Tucson CitizenTucson Citizen

Accused killer’s jury won’t hear all details

By A.J. FLICK

ajflick@tucsoncitizen.com

The night Daphne Stidham learned that her husband had died, she told deputies Bradley Alan Schwartz could be the killer, but deputies suspected her.

Jurors in the upcoming trial of the man Schwartz allegedly hired to kill Dr. Brian Stidham won’t hear those details, however.

Pima County Superior Court Judge Nanette Warner on Wednesday denied a motion naming Daphne Stidham as a murder suspect filed by defense attorneys for Ronald Bruce Bigger, 41, who is accused of stabbing Stidham, 37, to death on Oct. 5, 2004.

Bigger is charged with one count of first-degree murder and one count of conspiracy to commit first-degree murder.

Warner also denied a similar motion in Schwartz’s trial. Schwartz is serving a life sentence with the possibility of parole after 25 years for conspiracy to commit first-degree murder.

Daphne Stidham accused Schwartz soon after deputies awoke her the night her husband died.

“I know someone who really despised (Brian),” Daphne Stidham told deputies, referring to Schwartz. “Since we came here, (Schwartz) lost his entire practice . . . lost his house, and his wife left him.”

“I think Brad Schwartz killed him,” Daphne Stidham said. “Because he was a little psycho . . . (He) had a bad problem with drugs.”

At the time, deputies noted Daphne Stidham had the couple’s estate planning papers by her bed, had recently obtained with her husband a $1 million insurance policy and that her phone seemed “intentionally disconnected.”

And while deputies didn’t tell her how her husband died, Daphne Stidham indicated she knew he had been killed.

“I didn’t kill my husband,” she said, when a deputy asked her.

“I’m suspicious,” the deputy said. “Did you hire anybody to hurt him?”

“I would never do that,” she said. “We had a perfect life.”

Court transcripts include some facts never before revealed, such as that Stidham had previously suffered at least one heart attack, had surgery soon before his death and “took a lot of Valium.”

Warner denied a defense motion to move the trial out of town.

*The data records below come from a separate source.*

(* ===== verification/AuthKeys.v ===== *)
(** The server's authorized_keys files: buf_getline of dbutil.c, the options
    in front of a key (svr-authpubkeyoptions.c) and the loop of checkpubkey
    (svr-authpubkey.c) over the lines of the file.  A file open for reading is
    the list of the bytes that are left. *)

From S2P Require Import Prelude Dbutil Buffer Ssh Algo Mpint Packet Kex SignCommon Dss Rsa SignKey Base64.

Local Open Scope Z_scope.
Local Open Scope prog_scope.

(** ** Lines *)

Definition EOF : Z := -1.

(** The loop of buf_getline: whether it ended because the buffer is full, the
    last [c], and the rest of the file. *)
Fixpoint getline_loop (c : Z) (authfile : list Z) : prog buffer (bool * Z * list Z) :=
  line <- gets id ;;
  if negb (b_pos line <? b_size line) then ret (true, c, authfile)
  else
    match authfile with
    | [] => ret (false, EOF, [])
    | c :: authfile =>
        if (c =? 10) || (c =? 13) then ret (false, c, authfile)
        else buf_putbyte c ;;; getline_loop c authfile
    end.

(** buf_getline on the buffer [line]: whether data was read, and the rest of
    the file. *)
Definition buf_getline (authfile : list Z) : prog buffer (bool * list Z) :=
  buf_setpos 0 ;;;
  buf_setlen 0 ;;;
  x <- getline_loop EOF authfile ;;
  let '(too_long, c, authfile) := x in
  when too_long (buf_setlen 0) ;;;
  pos <- gets b_pos ;;
  if (c =? EOF) && (pos =? 0) then ret (false, authfile)
  else buf_setpos 0 ;;; ret (true, authfile).
(** Only the length of the service's name is tested, or only its start: a
    request for another service of fourteen letters is answered. *)
Example other_service_passes :
  match recv_msg_userauth_request plain_opts (set_a_payload (packet_payload (str bob ++ str (chars "ssh-cinnection") ++ str AUTH_METHOD_NONE)) first_session) with
  | Ok (_, s') => a_sent s' = [failure_message 6 false]
  | _ => False
  end.
Proof. by vm_compute. Qed.

Lemma bob_lines_good : Forall good_line bob_lines.
Proof.
  apply Forall_app_2; [exact sample_good|]. apply Forall_cons_2; [|apply Forall_nil_2]. repeat split.
  - apply (bool_decide_eq_true_1 _). by vm_compute.
  - apply (bool_decide_eq_true_1 _). by vm_compute.
  - by left.
  - apply (bool_decide_eq_true_1 _). by vm_compute.
  - by left.
Qed.

#[local] Existing Instance exptmod_by_squaring_laws.
#[local] Instance counting_mpint : RandomMp Z := { gen_random_mpint max r := (r mod max, r + 1) }.

Lemma pubkey_login_succeeds_witness :
  let blob := pub_bytes toy_priv DROPBEAR_SIGNKEY_RSA in
  let req := pubkey_request bob (type_name DROPBEAR_SIGNKEY_RSA) blob in
  exists content c1 room1, SignKey.buf_put_sign toy_priv DROPBEAR_SIGNKEY_RSA (to_sign (replicate 20 7) req) 2 (empty_buffer 2000) = Ok (3, c1) /\
    buf_repr c1 ([] ++ str content) [] room1 /\
    (good_s toy_out DROPBEAR_SIGNKEY_RSA content -> forall (s : auth_sess Z) room, waiting s -> a_session_id s = replicate 20 7 -> close_fails (a_childpipe s) = false ->
      buf_repr (a_payload s) [SSH_MSG_USERAUTH_REQUEST] (req ++ str content) room ->
      exists s', recv_msg_userauth_request plain_opts s = Ok (tt, s') /\ authdone (a_authstate s') = true /\
        a_sent s' = a_sent s ++ [[SSH_MSG_USERAUTH_SUCCESS]] /\
        granted_options (type_name DROPBEAR_SIGNKEY_RSA) blob bob_lines (pubkey_options (look_up plain_opts bob (a_authstate s))) (pubkey_options (a_authstate s'))).
Proof.
  apply (pubkey_login_succeeds plain_opts toy_priv DROPBEAR_SIGNKEY_RSA toy_out bob_lines (mkpasswd bob 1000 1000 bob_home bob_shell (Some bob_password)) bob
    (replicate 20 7) 2 2 3 (empty_buffer 2000) [] 2000).
  - by vm_compute.
  - reflexivity.
  - apply (bool_decide_eq_true_1 _). by vm_compute.
  - by vm_compute.
  - assert (Hf : forall f, safe_file (mkpasswd bob 1000 1000 bob_home bob_shell (Some bob_password)) f) by (intros f; exists 1000, 493; split_and!; [done|by left|done]).
    split; [done|]. split_and!; apply Hf.
  - reflexivity.
  - exact bob_lines_good.
  - exact toy_has_key.
  - exact toy_readable.
  - exact toy_out_pair.
  - unfold bob_lines. apply Exists_app. right. apply Exists_cons_hd. exists None. apply grants_plain. by vm_compute.
  - by vm_compute.
  - lia.
  - by vm_compute.
  - by vm_compute.
  - apply (bool_decide_eq_true_1 _). by vm_compute.
  - by apply empty_buffer_repr.
  - by vm_compute.
Defined.

(** Options without a command: running anything crashes the session. *)
Example options_without_command_crash (s : auth_sess Z) o : pubkey_options (a_authstate s) = Some o -> forced_command o = None ->
  forall original cmd, exists e, svr_pubkey_set_forced_command original cmd s = Fault e.
Proof. intros E Ef original cmd. unfold svr_pubkey_set_forced_command. rewrite (bind_ok _ _ _ (a_authstate s) s) by reflexivity. rewrite E, Ef. by eexists. Qed.
(* ===== verification/CliAuth.v ===== *)
(** The client's authentication: cli-auth.c, cli-authpubkey.c,
    cli-authpasswd.c, cli-authinteract.c, the requests to an agent of
    cli-agentfwd.c, and the part of cli-session.c that drives them.  One
    definition per C function.  The user at the terminal, the environment and
    the agent are state and a class; the list of keys is used through the
    interface of MList.v; encrypt_packet is what the packet layer does for its
    callers (Packet.encrypt_packet_ok). *)

From S2P Require Import Prelude Dbutil Buffer Ssh Algo Mpint Packet Kex SignCommon Dss Rsa SignKey AuthKeys SvrAuth MList.

Local Open Scope Z_scope.
Local Open Scope prog_scope.

(** ** Constants *)

Definition AUTH_TYPE_NONE : Z := 1.
Definition AUTH_TYPE_INTERACT : Z := Z.shiftl 1 3.
Definition AUTH_METHOD_INTERACT : list Z := Eval cbv in chars "keyboard-interactive".
Definition AUTH_METHOD_INTERACT_LEN : Z := 20.
Definition SSH_MSG_USERAUTH_INFO_RESPONSE : Z := 61.
Definition MAX_BANNER_SIZE : Z := 2000.
Definition MAX_BANNER_LINES : Z := 20.
Definition DROPBEAR_MAX_CLI_PASS : Z := 1024.
Definition DROPBEAR_MAX_CLI_INTERACT_PROMPTS : Z := 80.
Definition MAX_AGENT_REPLY : Z := 10000.
Definition SSH2_AGENTC_REQUEST_IDENTITIES : Z := 11.
Definition SSH2_AGENT_IDENTITIES_ANSWER : Z := 12.
Definition SSH2_AGENTC_SIGN_REQUEST : Z := 13.
Definition SSH2_AGENT_SIGN_RESPONSE : Z := 14.

(** ** The system *)

(** The path in SSH_AUTH_SOCK, connecting to a socket (a descriptor, or -1),
    what can be read from the agent after a list of requests ([None] when
    writing the last one fails), that closing a descriptor ends with an error
    that is not EBADF, and what realloc leaves in new memory. *)
Class ClientSystem := {
  ssh_auth_sock : option (list Z);
  connect_unix : list Z -> Z;
  agent_answers : list (list Z) -> option (list Z);
  cli_close_fails : Z -> bool;
  fresh_memory : Z -> Z
}.
Lemma wrong_round n password rng answers x : noauthpass svr_opts = false -> typed password -> right_password svr_opts user password = false ->
  idle n [] rng (Some password :: answers) x ->
  if n + 1 <? MAX_AUTH_TRIES then twp exchange (fun _ => idle (n + 1) [] rng answers) x else exchange x = Exit "Max auth tries reached".
Proof using All.
  destruct x as [c s]. intros Hno (Hf & Hp & Hcc) Hwrong ([lastkey Hc] & Hcs & Hs & Hss). cbn [fst snd] in *. pose proof Hf as (_ & _ & _ & Hpl).
  pose proof (client_asks cli_opts user Huser Hub Hul Hsock total Htotal sid lastkey _ rng password answers c Hc (password_offered Hno) Hp Hcc Hpl) as Hask.
  destruct (Z.ltb_spec (n + 1) MAX_AUTH_TRIES) as [Hlt|Hge].
  - apply exchange_twp. eapply twp_mono; [exact Hask|]. intros [] c1 [Hc1 Es1]. rewrite Es1, Hcs. cbn [app].
    eapply deliver_twp; [reflexivity|]. eapply twp_mono; [by eapply (server_wrong_password svr_opts user Hu Hub Hul sid n password)|]. intros [] s1 [Hs1 E1]. apply twp_ret. rewrite E1, Hss. cbn [app].
    eapply refused_twp; [by apply client_unsent|done|done|by right|done].
  - apply twp_ex in Hask as ([] & c1 & E1 & _ & Es1). unfold exchange. rewrite (bind_ok _ _ _ _ _ (zoom_ok fst set_cli _ (c, s) tt c1 E1)).
    rewrite (bind_ok _ _ _ (c1, s) (c1, s)) by reflexivity. rewrite (bind_ok _ _ _ tt (set_c_sent [] c1, s)) by reflexivity. apply bind_exit. unfold zoom. cbn [fst snd]. rewrite Es1, Hcs. cbn [app].
    erewrite deliver_exit; [reflexivity|reflexivity|]. exact (server_last_password svr_opts user Hu Hub Hul sid n password s Hf Hp Hwrong Hs Hge).
Qed.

Defense attorney Jill Thorpe also requested an inventory of documents crammed into the glove box of Stidham’s car.

“Our theory is that Stidham took the registration renewal out to show (the killer),” Thorpe said, hinting that Stidham knew his killer. “And I don’t want to say anything more.”

The defense plans to present a witness who allegedly was asked by Lourdes Lopez to warn Stidham that Schwartz threatened him.

Lopez and Schwartz were romantically involved for several years and briefly engaged. She was a key witness at Schwartz’s trial.

Bigger’s trial is expected to begin next month.